- **WHAT IS EXPECTED**
In the records below, find the line with "induction k as" and the line with "destruct (decide (k". Print both exactly, along with every line between them, and no other line.

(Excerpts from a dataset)

(** Rotating the queue to its first runnable process. *)
Lemma pick_spec n : forall q,
  (n <= length q)%nat ->
  (forall i p, (i < n)%nat -> q !! i = Some p -> skipped p = true)
    /\ pick q n = (None, drop n q ++ take n q)
  \/ exists i p, (i < n)%nat /\ q !! i = Some p /\ skipped p = false
    /\ (forall j r, (j < i)%nat -> q !! j = Some r -> skipped r = true)
    /\ pick q n = (Some (with_state p Running), drop (S i) q ++ take i q).
Proof.
  induction n as [|n IH]; intros q Hn; cbn [pick].
  { left. split; [intros; lia|]. now rewrite drop_0, app_nil_r. }
  destruct q as [|x q]; [cbn in Hn; lia|]. cbn [length] in Hn.
  destruct (skipped x) eqn:Hx.
  2:{ right. exists 0%nat, x. repeat split; try assumption; [lia|intros; lia|].
      cbn. now rewrite drop_0, app_nil_r. }
  destruct (IH (q ++ [x])) as [[Hall ->]|(i & p & Hi & Hp & Hs & Hlt & ->)];
    [rewrite length_app; cbn; lia| |].
  - left. split.
    + intros [|i] p Hi Hp; cbn in Hp; [congruence|]. apply (Hall i); [lia|].
      now apply lookup_app_l_Some.
    + rewrite drop_app_le, take_app_le by lia. cbn [drop take]. now rewrite <- app_assoc.
  - right. exists (S i), p. rewrite lookup_app_l in Hp by lia. repeat split; try assumption; try lia.
    + intros [|j] r Hj Hr; cbn in Hr; [congruence|]. apply (Hlt j); [lia|].
      now apply lookup_app_l_Some.
    + rewrite drop_app_le, take_app_le by lia. cbn [drop take]. now rewrite <- app_assoc.
Qed.

(** What [schedule_next] does to the queue left by its first half. *)
Lemma schedule_next_spec s :
  let q := ready_queue (requeue_current s) in
  (forall i p, q !! i = Some p -> skipped p = true)
    /\ schedule_next s = (None, mkSched q None (foreground_pgid s))
  \/ exists i p, q !! i = Some p /\ skipped p = false
    /\ (forall j r, (j < i)%nat -> q !! j = Some r -> skipped r = true)
    /\ schedule_next s = (Some (with_state p Running),
         mkSched (drop (S i) q ++ take i q) (Some (with_state p Running)) (foreground_pgid s)).
Proof.
  intros q. unfold schedule_next.
  assert (current (requeue_current s) = None) as Hc.
  { unfold requeue_current. destruct (current s) as [p|] eqn:E; [|assumption].
    destruct (is_exited p); [reflexivity|]. destruct (deliver_signals p) as [[] ?]; reflexivity. }
  assert (foreground_pgid (requeue_current s) = foreground_pgid s) as Hf.
  { unfold requeue_current. destruct (current s) as [p|] eqn:E; [|reflexivity].
    destruct (is_exited p); [reflexivity|]. destruct (deliver_signals p) as [[] ?]; reflexivity. }
  destruct (pick_spec (length q) q ltac:(lia)) as [[Hall E]|(i & p & Hi & Hp & Hs & Hlt & E)].
  - left. subst q. rewrite E, Hc, Hf. split; [intros; eapply Hall; eauto; eapply lookup_lt_Some; eauto|].
    rewrite drop_all, take_ge by lia. reflexivity.
  - right. exists i, p. subst q. rewrite E, Hf. auto.
Qed.

Lemma requeue_queue s i p :
  ready_queue s !! i = Some p -> skipped p = false ->
  ready_queue (requeue_current s) !! i = Some p.
Proof.
  intros Hi Hs. unfold requeue_current. destruct (current s) as [c|]; [|assumption].
  destruct (is_exited c); [assumption|]. destruct (deliver_signals c) as [[] c'];
    cbn [ready_queue wake_waiters_for_stopped_child wake_waiters_for_child];
    try assumption; try (now apply lookup_app_l_Some).
  rewrite list_lookup_fmap, (lookup_app_l_Some _ _ _ _ Hi). cbn. now rewrite wake_if_runnable.
Qed.

Lemma requeue_pids s : pid <$> ready_queue (requeue_current s) = surviving_pids s.
Proof.
  unfold surviving_pids, requeue_current, survives.
  destruct (current s) as [c|]; [|now rewrite app_nil_r].
  destruct (is_exited c); cbn [negb andb]; [now rewrite app_nil_r|].
  pose proof (deliver_signals_pid c) as Hp. destruct (deliver_signals c) as [[] c']; cbn in Hp;
    cbn [fst ready_queue wake_waiters_for_stopped_child wake_waiters_for_child];
    rewrite ?app_nil_r, ?fmap_app; try reflexivity.
  - destruct (negb _); cbn; congruence.
  - rewrite <- !list_fmap_compose. cbn. f_equal.
    + apply list_fmap_ext. intros. apply wake_if_state.
    + f_equal. rewrite (proj2 (wake_if_state _ _)). exact Hp.
  - destruct (negb _); cbn; congruence.
Qed.


Lemma Forall_fmap_state (f : Process -> Process) q :
  (forall p, state (f p) = state p) ->
  Forall (fun p => queued_state (state p) = true) q ->
  Forall (fun p => queued_state (state p) = true) (f <$> q).
Proof.
  intros Hf H. apply Forall_fmap. eapply Forall_impl; [exact H|].
  intros p Hp. cbn. now rewrite Hf.
Qed.

Lemma requeue_inv s : inv s ->
  Forall (fun p => queued_state (state p) = true) (ready_queue (requeue_current s)).
Proof.
  intros [Hq Hc]. unfold requeue_current. destruct (current s) as [c|]; [|assumption].
  destruct (is_exited c); [assumption|]. destruct (deliver_signals c) as [[] c']; cbn [ready_queue];
    try assumption; try (apply Forall_app; split; [assumption|]; now repeat constructor).
  apply Forall_fmap_state; [apply wake_if_state|].
  apply Forall_app; split; [assumption|]; now repeat constructor.
Qed.

Lemma schedule_next_inv s : inv s ->
  inv (snd (schedule_next s))
  /\ forall p, current (snd (schedule_next s)) = Some p -> state p = Running.
Proof.
  intros Hi. pose proof (requeue_inv s Hi) as Hq.
  destruct (schedule_next_spec s) as [[_ ->]|(i & p & _ & _ & _ & ->)]; cbn [snd].
  - split; [constructor; cbn; [assumption|discriminate]|discriminate].
  - split; [constructor; cbn|].
    + apply Forall_app. split; [now apply Forall_drop|now apply Forall_take].
    + intros p' [= <-]. reflexivity.
    + cbn. intros p' [= <-]. reflexivity.
Qed.

Lemma take_first_spec f q :
  let (r, q') := take_first f q in
  match r with
  | Some p => f p = true /\ p :: q' ≡ₚ q
  | None => q' = q /\ forall p, p ∈ q -> f p = false
  end.
Proof.
  induction q as [|x q IH]; cbn [take_first].
  { split; [reflexivity|]. intros p Hp. now apply elem_of_nil in Hp. }
  destruct (f x) eqn:Hx; [auto|]. destruct (take_first f q) as [[p|] q'].
  - destruct IH as [Hf Hp]. split; [assumption|]. rewrite <- Hp. apply Permutation_swap.
  - destruct IH as [-> Hall]. split; [reflexivity|]. intros p [->|Hp]%elem_of_cons; auto.
Qed.

Lemma sched_inv_new : inv new.
Proof. constructor; cbn; [constructor|discriminate]. Qed.

Lemma zombie_not_queued q :
  Forall (fun p => queued_state (state p) = true) q ->
  forall p, p ∈ q -> is_zombie p = false.
Proof.
  intros H p Hp. rewrite Forall_forall in H. specialize (H p Hp).
  unfold is_zombie. now destruct (state p).
Qed.

(** In a good state, a zombie child can only be the current process. *)
Lemma find_zombie_child_spec s parent : inv s ->
  match fst (find_zombie_child s parent) with
  | Some p => current s = Some p /\ is_zombie p = true
  | None => snd (find_zombie_child s parent) = s
  end.
Proof.
  intros [Hq Hc]. pose proof (zombie_not_queued _ Hq) as Hz.
  unfold find_zombie_child. pose proof (take_first_spec (zombie_child_of parent) (ready_queue s)) as Ht.
  assert (forall p, p ∈ ready_queue s -> zombie_child_of parent p = false) as Hn
    by (intros p Hp; unfold zombie_child_of; now rewrite Hz).
  destruct (take_first (zombie_child_of parent) (ready_queue s)) as [[p|] q'].
  { destruct Ht as [Hf Hp]. exfalso. assert (p ∈ ready_queue s) as Hin by (rewrite <- Hp; left).
    rewrite (Hn p Hin) in Hf. discriminate. }
  destruct Ht as [-> _]. destruct s as [q c g]. cbn in *.
  destruct c as [c|]; [|reflexivity]. destruct (zombie_child_of parent c) eqn:E; [|reflexivity].
  cbn. split; [reflexivity|]. unfold zombie_child_of in E. now apply andb_true_iff in E.
Qed.

Lemma step_inv s s' : inv s -> step s s' -> inv s'.
Proof.
  intros Hi Hs. destruct Hs as [p s' H|  |code|code|f Hf|child|group sig|parent| |g].
  - apply bind_Done in H as (u & _ & [= <-]). destruct Hi. constructor; cbn; [|assumption].
    apply Forall_app; split; [assumption|]; now repeat constructor.
  - now apply schedule_next_inv.
  - unfold exit_current. destruct (current s) eqn:E; cbn; [|assumption].
    destruct Hi. constructor; cbn; [assumption|]. now intros p' [= <-].
  - destruct Hi as [Hq Hc]. constructor; cbn; [assumption|].
    destruct (current s); cbn; [|discriminate]. now intros p' [= <-].
  - destruct Hi as [Hq Hc]. constructor; cbn; [assumption|].
    destruct (current s) as [p|]; cbn; [|discriminate]. intros p' [= <-].
    rewrite (proj1 (Hf p)). now apply Hc.
  - destruct Hi as [Hq Hc]. constructor; cbn.
    + apply Forall_fmap_state; [apply wake_if_state|assumption].
    + destruct (current s) as [p|]; cbn; [|discriminate]. intros p' [= <-].
      rewrite (proj1 (wake_if_state child p)). now apply Hc.
  - destruct Hi as [Hq Hc]. constructor; cbn.
    + apply Forall_fmap_state; [apply signal_if_state|assumption].
    + destruct (current s) as [p|]; cbn; [|discriminate]. intros p' [= <-].
      rewrite (proj1 (signal_if_state group sig p)). now apply Hc.
  - unfold find_zombie_child.
    pose proof (take_first_spec (zombie_child_of parent) (ready_queue s)) as Ht.
    destruct (take_first _ _) as [r q']. destruct Hi as [Hq Hc].
    assert (Forall (fun p => queued_state (state p) = true) q') as Hq'.
    { destruct r as [p|]; destruct Ht as [H1 H2]; [|now subst].
      rewrite <- H2 in Hq. now apply Forall_cons_1 in Hq. }
    destruct (current s) as [c|] eqn:E; [destruct (zombie_child_of parent c)|]; constructor; cbn; try assumption;
      try discriminate; intros c1 Hc1; apply Hc; congruence.
  - unfold remove_exited. destruct Hi as [Hq Hc].
    assert (Forall (fun p => queued_state (state p) = true)
      (filter (fun p => is_exited p = false) (ready_queue s))) as Hq'
      by (apply Forall_forall; intros p [_ Hp]%list_elem_of_filter; rewrite Forall_forall in Hq; auto).
    destruct (current s) as [c|] eqn:E; [destruct (is_exited c)|]; constructor; cbn; try assumption;
      try discriminate; intros c1 Hc1; apply Hc; congruence.
  - destruct Hi. now constructor.
Qed.

Lemma sched_reachable_inv s : reachable s -> inv s.
Proof. induction 1; [apply sched_inv_new|eauto using step_inv]. Qed.


Lemma sched_demo_reachable : reachable demo.
Proof.
  eapply (steps_trans _ (mkSched [demo_process 1 None; demo_process 2 (Some 1)] None None)).
  - eapply (steps_trans _ (mkSched [demo_process 1 None] None None)).
    + eapply (steps_trans _ new); [apply steps_refl|].
      apply (step_add _ (demo_process 1 None)). reflexivity.
    + apply (step_add _ (demo_process 2 (Some 1))). reflexivity.
  - apply (step_add _ (demo_process 3 (Some 1))). reflexivity.
Qed.

Lemma running_unique q :
  Forall (fun p => queued_state (state p) = true) q ->
  filter (fun p => state p = Running) q = [].
Proof.
  induction 1 as [|p q Hp _ IH]; [reflexivity|]. rewrite filter_cons, decide_False; [assumption|].
  intros E. rewrite E in Hp. discriminate.
Qed.

Lemma bounded_waiting_aux k : forall s p,
  ready_queue s !! k = Some p -> skipped p = false ->
  exists n, (1 <= n <= S k)%nat /\ current (switches n s) = Some (with_state p Running).
Proof.
  induction k as [k IH] using lt_wf_ind. intros s p Hp Hs.
  pose proof (requeue_queue s k p Hp Hs) as Hq.
  destruct (schedule_next_spec s) as [[Hall _]|(i & r & Hi & Hr & Hlt & E)].
  { rewrite (Hall k p Hq) in Hs. discriminate. }
  destruct (decide (i = k)) as [->|Hne].
  { exists 1%nat. split; [lia|]. cbn [switches]. rewrite E. cbn. congruence. }
  assert (i < k)%nat as Hik.
  { destruct (decide (k < i)%nat) as [H|]; [|lia]. rewrite (Hlt k p H Hq) in Hs. discriminate. }
  destruct (IH (k - S i)%nat ltac:(lia) (snd (schedule_next s)) p) as (n & Hn & Hc).
  - rewrite E. cbn [snd ready_queue]. apply lookup_app_l_Some. rewrite lookup_drop.
    rewrite <- Hq. f_equal. lia.
  - assumption.
  - exists (S n). split; [lia|]. exact Hc.
Qed.

Lemma requeue_stopped s p :
  p ∈ ready_queue s -> state p = Stopped ->
  exists p', p' ∈ ready_queue (requeue_current s) /\ state p' = Stopped /\ pid p' = pid p.
Proof.
  intros Hp Hst. unfold requeue_current. destruct (current s) as [c|]; [|eauto].
  destruct (is_exited c); [eauto|]. destruct (deliver_signals c) as [[] c'];
    cbn [ready_queue wake_waiters_for_stopped_child wake_waiters_for_child]; eauto.
  - exists p. rewrite elem_of_app. auto.
  - exists (wake_if (pid c') p). destruct (wake_if_state (pid c') p) as [-> ->].
    split; [|auto]. apply list_elem_of_fmap. exists p. rewrite elem_of_app. auto.
  - exists p. rewrite elem_of_app. auto.
Qed.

- **SOLUTION FOR THIS TASK**
  induction k as [k IH] using lt_wf_ind. intros s p Hp Hs.
  pose proof (requeue_queue s k p Hp Hs) as Hq.
  destruct (schedule_next_spec s) as [[Hall _]|(i & r & Hi & Hr & Hlt & E)].
  { rewrite (Hall k p Hq) in Hs. discriminate. }
  destruct (decide (i = k)) as [->|Hne].
  { exists 1%nat. split; [lia|]. cbn [switches]. rewrite E. cbn. congruence. }
  assert (i < k)%nat as Hik.
  { destruct (decide (k < i)%nat) as [H|]; [|lia]. rewrite (Hlt k p H Hq) in Hs. discriminate. }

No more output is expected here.